Assignment: Find the lines in the records below that contain "there", and report each of them.

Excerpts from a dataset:
□ □ □ □ □

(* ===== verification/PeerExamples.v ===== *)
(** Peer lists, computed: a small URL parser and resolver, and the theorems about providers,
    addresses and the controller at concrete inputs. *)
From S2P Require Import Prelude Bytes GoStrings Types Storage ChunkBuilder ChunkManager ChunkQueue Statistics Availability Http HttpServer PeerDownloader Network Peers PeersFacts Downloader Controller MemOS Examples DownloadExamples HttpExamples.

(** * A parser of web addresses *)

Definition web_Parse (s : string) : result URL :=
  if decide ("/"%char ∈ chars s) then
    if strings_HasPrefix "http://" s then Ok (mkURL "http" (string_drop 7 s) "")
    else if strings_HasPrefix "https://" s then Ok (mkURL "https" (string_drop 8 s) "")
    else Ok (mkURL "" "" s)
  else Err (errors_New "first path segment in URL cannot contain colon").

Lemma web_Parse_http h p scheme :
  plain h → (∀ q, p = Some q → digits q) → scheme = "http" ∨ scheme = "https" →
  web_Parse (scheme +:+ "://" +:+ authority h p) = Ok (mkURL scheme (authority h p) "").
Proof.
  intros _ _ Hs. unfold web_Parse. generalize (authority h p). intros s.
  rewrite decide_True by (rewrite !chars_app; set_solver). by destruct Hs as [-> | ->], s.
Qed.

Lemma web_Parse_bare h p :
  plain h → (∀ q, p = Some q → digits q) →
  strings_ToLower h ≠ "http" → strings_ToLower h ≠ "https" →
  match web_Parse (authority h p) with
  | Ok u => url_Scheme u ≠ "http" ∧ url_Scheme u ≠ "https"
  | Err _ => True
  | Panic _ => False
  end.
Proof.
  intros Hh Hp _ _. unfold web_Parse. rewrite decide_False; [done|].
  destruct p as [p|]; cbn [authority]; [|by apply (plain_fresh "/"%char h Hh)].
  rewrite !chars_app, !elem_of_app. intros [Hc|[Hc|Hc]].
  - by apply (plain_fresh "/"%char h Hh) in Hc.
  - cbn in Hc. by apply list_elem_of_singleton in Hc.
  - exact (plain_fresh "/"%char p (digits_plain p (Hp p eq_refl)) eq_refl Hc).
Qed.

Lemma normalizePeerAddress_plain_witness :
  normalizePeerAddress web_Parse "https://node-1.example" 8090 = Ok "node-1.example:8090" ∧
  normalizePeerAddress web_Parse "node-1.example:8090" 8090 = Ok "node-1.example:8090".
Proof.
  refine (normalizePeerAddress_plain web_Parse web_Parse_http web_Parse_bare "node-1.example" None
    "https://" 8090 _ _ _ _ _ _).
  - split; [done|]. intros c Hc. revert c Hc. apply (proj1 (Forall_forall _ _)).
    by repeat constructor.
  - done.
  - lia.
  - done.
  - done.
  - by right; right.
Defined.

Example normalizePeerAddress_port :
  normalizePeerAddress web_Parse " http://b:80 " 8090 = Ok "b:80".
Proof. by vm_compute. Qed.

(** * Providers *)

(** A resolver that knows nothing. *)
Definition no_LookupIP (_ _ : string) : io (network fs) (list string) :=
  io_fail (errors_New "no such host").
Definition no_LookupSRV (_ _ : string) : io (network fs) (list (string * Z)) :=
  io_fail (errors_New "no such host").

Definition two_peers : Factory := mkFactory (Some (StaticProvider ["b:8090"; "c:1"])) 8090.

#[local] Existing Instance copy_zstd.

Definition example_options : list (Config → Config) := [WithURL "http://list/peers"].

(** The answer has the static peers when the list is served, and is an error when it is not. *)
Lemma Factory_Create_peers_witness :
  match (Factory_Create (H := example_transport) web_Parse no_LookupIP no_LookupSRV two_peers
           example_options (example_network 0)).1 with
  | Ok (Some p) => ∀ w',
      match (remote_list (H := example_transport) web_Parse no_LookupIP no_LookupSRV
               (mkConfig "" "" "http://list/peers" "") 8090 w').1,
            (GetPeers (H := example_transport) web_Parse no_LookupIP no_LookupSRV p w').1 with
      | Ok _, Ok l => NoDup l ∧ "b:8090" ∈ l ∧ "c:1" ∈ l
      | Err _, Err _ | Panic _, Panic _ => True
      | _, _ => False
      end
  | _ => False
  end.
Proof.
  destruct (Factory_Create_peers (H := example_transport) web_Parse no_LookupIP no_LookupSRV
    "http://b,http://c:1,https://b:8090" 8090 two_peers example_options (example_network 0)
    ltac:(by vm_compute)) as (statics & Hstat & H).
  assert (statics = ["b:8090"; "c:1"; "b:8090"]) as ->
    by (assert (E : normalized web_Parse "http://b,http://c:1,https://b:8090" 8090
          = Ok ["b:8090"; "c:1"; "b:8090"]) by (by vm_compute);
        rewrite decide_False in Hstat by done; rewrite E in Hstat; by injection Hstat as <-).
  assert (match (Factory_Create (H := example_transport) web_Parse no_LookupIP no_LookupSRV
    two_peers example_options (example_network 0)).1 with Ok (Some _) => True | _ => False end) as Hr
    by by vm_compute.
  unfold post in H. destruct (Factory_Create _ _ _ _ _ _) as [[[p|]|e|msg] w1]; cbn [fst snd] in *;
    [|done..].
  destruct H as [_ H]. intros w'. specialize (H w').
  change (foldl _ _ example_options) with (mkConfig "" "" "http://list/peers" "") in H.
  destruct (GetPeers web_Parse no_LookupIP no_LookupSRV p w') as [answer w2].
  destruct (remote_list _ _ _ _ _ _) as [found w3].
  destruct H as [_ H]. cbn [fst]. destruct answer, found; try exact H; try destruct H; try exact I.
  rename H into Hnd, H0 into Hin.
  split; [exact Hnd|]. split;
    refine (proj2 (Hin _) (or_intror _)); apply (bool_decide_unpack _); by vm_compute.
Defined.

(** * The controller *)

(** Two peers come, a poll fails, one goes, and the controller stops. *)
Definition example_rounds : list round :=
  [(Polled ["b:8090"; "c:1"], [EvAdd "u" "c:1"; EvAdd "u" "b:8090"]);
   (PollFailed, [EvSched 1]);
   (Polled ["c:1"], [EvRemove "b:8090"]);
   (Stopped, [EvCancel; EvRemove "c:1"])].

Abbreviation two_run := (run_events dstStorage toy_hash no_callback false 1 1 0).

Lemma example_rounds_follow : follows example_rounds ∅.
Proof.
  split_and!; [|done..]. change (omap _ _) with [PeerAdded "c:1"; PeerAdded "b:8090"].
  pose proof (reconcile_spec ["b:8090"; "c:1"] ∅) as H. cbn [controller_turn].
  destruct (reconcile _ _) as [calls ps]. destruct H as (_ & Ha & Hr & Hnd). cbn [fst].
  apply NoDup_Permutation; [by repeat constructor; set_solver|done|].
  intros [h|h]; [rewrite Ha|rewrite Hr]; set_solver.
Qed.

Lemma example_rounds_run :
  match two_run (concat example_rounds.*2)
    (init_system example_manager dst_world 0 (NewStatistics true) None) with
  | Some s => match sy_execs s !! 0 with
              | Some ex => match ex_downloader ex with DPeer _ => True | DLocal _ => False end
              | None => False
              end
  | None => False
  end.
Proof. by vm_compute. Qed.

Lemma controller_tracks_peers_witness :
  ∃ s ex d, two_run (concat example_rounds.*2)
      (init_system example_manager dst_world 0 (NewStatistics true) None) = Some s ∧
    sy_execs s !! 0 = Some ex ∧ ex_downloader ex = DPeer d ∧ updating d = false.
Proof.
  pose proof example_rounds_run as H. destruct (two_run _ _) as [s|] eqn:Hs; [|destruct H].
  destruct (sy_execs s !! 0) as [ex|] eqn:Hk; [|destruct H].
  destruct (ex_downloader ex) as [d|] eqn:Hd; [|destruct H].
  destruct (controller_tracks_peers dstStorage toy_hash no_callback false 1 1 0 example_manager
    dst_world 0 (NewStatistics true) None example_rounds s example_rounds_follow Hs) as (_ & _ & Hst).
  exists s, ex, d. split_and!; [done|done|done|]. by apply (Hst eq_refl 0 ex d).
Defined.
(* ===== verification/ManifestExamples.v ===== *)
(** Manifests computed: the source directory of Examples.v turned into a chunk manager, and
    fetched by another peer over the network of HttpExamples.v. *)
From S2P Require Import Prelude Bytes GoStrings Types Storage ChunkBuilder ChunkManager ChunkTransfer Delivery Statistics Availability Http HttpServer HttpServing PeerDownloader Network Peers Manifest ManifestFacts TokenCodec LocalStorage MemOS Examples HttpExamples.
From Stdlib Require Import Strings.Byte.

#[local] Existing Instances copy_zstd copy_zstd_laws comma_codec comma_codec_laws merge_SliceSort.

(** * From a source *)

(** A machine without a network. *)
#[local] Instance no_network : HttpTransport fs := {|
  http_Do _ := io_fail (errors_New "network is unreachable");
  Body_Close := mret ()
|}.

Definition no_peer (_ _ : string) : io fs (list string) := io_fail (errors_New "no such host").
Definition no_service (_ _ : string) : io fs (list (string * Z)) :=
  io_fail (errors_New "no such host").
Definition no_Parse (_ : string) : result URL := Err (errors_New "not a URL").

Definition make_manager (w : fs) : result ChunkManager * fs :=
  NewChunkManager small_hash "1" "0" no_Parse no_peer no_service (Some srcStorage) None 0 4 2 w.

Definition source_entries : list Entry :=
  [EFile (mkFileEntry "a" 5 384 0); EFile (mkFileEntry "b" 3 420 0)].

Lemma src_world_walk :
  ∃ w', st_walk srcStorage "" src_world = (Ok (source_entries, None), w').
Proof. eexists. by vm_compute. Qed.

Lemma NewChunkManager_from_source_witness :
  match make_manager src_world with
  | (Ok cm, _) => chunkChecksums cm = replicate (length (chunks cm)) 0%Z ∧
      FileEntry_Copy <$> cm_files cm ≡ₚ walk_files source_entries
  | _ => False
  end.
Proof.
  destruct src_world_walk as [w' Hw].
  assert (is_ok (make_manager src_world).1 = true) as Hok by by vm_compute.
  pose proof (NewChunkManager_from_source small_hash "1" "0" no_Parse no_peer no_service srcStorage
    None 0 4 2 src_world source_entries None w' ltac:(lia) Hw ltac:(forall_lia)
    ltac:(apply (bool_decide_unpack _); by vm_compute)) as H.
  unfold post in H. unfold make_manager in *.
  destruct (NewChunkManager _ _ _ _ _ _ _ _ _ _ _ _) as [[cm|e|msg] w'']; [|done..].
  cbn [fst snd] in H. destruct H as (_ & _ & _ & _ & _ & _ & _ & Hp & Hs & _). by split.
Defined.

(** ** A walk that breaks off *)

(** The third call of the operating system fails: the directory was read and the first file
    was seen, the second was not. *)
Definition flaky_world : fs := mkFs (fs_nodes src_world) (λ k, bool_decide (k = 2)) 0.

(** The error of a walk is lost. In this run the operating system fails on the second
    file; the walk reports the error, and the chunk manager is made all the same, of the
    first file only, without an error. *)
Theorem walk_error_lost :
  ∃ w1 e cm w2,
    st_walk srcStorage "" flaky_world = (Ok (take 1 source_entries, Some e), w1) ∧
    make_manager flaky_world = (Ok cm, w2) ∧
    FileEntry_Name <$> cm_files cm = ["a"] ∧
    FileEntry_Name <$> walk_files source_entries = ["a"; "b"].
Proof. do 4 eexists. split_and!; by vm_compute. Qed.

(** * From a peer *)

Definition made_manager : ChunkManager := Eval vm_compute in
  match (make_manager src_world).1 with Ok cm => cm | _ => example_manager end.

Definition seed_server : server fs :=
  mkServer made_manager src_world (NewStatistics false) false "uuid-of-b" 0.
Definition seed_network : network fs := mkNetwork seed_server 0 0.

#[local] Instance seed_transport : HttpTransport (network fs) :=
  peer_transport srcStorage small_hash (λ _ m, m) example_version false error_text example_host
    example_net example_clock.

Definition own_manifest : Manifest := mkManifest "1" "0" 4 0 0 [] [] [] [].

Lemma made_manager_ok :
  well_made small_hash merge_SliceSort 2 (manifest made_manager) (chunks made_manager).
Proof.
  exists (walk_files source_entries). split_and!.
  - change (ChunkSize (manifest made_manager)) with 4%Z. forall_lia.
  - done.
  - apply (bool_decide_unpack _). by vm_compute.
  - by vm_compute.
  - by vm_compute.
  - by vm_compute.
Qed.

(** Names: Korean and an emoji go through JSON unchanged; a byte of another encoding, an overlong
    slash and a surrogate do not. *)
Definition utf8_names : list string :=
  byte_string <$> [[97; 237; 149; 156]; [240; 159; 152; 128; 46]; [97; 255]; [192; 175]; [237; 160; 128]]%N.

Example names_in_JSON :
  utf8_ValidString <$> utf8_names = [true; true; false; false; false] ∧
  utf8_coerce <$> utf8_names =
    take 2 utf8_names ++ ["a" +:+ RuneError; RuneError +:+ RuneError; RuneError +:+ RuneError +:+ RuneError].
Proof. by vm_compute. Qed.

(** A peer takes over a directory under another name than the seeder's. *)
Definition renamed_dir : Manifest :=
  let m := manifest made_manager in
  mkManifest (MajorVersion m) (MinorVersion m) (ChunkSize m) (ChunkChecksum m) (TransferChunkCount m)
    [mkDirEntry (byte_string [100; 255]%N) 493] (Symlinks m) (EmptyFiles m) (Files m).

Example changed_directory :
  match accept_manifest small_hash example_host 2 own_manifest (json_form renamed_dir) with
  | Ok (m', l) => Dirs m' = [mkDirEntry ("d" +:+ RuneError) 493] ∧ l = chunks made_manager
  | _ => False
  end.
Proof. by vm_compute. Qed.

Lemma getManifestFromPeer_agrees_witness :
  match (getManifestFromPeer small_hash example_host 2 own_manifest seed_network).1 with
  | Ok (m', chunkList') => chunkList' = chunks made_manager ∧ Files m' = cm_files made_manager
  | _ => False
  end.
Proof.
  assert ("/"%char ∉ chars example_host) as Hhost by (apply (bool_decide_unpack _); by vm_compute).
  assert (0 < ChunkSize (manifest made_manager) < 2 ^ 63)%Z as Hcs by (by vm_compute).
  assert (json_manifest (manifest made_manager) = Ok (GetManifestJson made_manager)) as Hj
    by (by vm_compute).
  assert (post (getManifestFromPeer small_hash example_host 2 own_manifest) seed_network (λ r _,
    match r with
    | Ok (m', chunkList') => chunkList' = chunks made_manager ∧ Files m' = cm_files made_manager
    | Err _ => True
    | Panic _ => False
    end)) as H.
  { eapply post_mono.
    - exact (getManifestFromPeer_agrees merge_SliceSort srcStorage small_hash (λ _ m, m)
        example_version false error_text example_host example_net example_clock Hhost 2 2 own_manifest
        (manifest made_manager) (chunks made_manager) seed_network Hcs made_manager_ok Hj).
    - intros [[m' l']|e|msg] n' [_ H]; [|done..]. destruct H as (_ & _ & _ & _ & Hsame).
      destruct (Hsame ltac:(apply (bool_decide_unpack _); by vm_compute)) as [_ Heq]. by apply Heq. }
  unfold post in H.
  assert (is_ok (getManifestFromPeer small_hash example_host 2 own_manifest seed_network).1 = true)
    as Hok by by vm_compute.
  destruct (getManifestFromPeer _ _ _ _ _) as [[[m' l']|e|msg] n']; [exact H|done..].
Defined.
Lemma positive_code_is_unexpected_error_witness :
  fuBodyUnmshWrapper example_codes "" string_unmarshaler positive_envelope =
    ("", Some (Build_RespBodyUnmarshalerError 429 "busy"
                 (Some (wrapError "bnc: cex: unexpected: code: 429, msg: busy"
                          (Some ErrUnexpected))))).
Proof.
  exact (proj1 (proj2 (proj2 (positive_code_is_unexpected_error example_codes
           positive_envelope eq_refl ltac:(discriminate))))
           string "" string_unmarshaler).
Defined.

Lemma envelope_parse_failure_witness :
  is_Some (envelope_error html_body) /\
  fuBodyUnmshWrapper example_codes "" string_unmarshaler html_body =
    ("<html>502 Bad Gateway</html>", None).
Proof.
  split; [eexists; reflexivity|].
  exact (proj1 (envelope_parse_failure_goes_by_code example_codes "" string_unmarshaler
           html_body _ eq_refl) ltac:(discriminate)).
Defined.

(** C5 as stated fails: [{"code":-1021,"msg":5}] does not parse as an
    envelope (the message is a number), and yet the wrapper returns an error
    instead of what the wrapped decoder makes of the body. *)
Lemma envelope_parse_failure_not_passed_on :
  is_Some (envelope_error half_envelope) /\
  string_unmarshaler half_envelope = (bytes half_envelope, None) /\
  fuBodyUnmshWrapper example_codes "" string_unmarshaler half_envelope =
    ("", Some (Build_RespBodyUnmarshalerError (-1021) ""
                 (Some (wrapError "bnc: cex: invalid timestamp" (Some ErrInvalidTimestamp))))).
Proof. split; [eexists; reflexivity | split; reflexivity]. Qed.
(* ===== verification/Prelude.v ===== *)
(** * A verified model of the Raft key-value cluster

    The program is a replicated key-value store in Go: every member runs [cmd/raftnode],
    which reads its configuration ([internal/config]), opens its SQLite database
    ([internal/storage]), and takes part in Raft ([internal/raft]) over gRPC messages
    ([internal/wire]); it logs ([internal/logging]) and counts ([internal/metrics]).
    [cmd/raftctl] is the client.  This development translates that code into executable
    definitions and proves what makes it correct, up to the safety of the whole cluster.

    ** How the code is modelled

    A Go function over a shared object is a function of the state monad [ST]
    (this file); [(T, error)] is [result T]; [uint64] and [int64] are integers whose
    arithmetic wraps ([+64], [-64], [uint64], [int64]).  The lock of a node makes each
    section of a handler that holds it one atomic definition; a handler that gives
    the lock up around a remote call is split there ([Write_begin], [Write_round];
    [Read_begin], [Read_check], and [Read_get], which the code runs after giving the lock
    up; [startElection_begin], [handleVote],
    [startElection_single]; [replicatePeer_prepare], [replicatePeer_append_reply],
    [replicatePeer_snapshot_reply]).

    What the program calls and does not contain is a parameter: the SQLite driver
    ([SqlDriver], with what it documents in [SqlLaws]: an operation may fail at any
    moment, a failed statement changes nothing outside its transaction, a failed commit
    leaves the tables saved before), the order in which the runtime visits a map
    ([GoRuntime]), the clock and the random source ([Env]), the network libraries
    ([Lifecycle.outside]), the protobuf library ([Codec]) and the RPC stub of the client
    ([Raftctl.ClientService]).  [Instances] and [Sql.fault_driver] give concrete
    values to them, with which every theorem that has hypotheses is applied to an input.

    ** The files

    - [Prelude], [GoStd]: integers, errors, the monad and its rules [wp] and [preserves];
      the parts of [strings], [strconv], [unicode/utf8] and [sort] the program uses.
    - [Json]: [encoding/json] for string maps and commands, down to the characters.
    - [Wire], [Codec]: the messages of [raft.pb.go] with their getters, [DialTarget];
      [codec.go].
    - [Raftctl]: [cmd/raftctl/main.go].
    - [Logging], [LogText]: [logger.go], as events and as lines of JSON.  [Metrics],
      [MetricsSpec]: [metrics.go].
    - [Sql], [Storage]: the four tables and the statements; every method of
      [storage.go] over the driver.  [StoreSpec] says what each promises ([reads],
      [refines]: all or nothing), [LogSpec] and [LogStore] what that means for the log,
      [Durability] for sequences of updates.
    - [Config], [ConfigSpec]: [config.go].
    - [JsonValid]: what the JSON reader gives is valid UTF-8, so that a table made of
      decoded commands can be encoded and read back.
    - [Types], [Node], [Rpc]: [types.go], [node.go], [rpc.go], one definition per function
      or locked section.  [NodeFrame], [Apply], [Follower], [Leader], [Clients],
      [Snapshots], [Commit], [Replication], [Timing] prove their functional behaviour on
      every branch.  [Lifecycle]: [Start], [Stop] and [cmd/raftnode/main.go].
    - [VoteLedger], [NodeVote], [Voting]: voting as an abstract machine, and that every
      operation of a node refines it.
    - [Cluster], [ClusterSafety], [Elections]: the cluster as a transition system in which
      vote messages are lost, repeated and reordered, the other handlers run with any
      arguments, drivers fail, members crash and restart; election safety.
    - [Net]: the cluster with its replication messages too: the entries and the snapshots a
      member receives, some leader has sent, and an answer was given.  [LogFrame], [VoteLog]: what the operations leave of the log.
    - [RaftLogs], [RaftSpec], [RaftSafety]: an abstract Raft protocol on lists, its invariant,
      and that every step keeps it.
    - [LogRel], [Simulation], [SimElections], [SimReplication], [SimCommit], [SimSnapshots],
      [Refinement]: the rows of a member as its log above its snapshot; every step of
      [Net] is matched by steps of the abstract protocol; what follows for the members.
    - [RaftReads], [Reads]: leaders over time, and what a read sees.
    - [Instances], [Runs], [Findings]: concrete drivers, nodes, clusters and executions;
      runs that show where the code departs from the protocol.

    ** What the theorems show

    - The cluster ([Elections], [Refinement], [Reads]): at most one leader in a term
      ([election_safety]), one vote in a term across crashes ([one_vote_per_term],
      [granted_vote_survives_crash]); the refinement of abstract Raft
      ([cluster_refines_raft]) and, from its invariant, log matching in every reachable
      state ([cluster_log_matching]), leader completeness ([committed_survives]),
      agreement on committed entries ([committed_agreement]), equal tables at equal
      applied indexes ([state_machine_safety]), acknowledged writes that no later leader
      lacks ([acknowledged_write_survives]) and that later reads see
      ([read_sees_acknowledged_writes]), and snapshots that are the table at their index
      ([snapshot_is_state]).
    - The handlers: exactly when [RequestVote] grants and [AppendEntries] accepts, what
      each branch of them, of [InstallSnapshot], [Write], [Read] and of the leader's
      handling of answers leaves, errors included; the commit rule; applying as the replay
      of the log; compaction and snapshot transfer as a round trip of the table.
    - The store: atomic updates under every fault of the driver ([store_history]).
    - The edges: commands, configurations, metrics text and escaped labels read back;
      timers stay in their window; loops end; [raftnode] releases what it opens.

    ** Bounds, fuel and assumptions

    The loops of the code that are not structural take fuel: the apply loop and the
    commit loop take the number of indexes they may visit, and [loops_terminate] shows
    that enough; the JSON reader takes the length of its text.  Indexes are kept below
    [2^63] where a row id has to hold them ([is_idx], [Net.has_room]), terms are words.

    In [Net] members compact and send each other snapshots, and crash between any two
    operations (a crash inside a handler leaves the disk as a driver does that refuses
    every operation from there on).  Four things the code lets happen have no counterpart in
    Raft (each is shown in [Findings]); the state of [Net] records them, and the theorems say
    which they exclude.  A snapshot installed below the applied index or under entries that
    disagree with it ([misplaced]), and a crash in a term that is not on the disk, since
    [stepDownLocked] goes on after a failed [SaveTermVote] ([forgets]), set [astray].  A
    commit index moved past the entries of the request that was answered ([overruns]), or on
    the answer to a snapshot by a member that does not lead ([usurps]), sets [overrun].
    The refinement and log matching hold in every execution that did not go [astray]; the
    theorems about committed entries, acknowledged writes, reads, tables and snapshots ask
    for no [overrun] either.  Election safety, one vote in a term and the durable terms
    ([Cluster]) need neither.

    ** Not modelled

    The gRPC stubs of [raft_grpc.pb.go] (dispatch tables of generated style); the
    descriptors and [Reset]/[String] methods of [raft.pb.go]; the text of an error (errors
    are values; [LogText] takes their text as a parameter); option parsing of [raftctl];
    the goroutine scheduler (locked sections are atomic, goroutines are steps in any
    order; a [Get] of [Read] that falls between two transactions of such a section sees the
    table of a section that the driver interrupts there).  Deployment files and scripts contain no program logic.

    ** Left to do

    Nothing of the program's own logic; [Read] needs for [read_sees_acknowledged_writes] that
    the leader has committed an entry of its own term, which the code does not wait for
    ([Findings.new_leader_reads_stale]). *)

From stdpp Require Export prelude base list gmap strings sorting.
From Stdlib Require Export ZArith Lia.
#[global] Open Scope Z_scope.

□ □ □ □ □

Response for this exercise:
    the lock up around a remote call is split there ([Write_begin], [Write_round];
    every operation from there on).  Four things the code lets happen have no counterpart in
    table of a section that the driver interrupts there).  Deployment files and scripts contain no program logic.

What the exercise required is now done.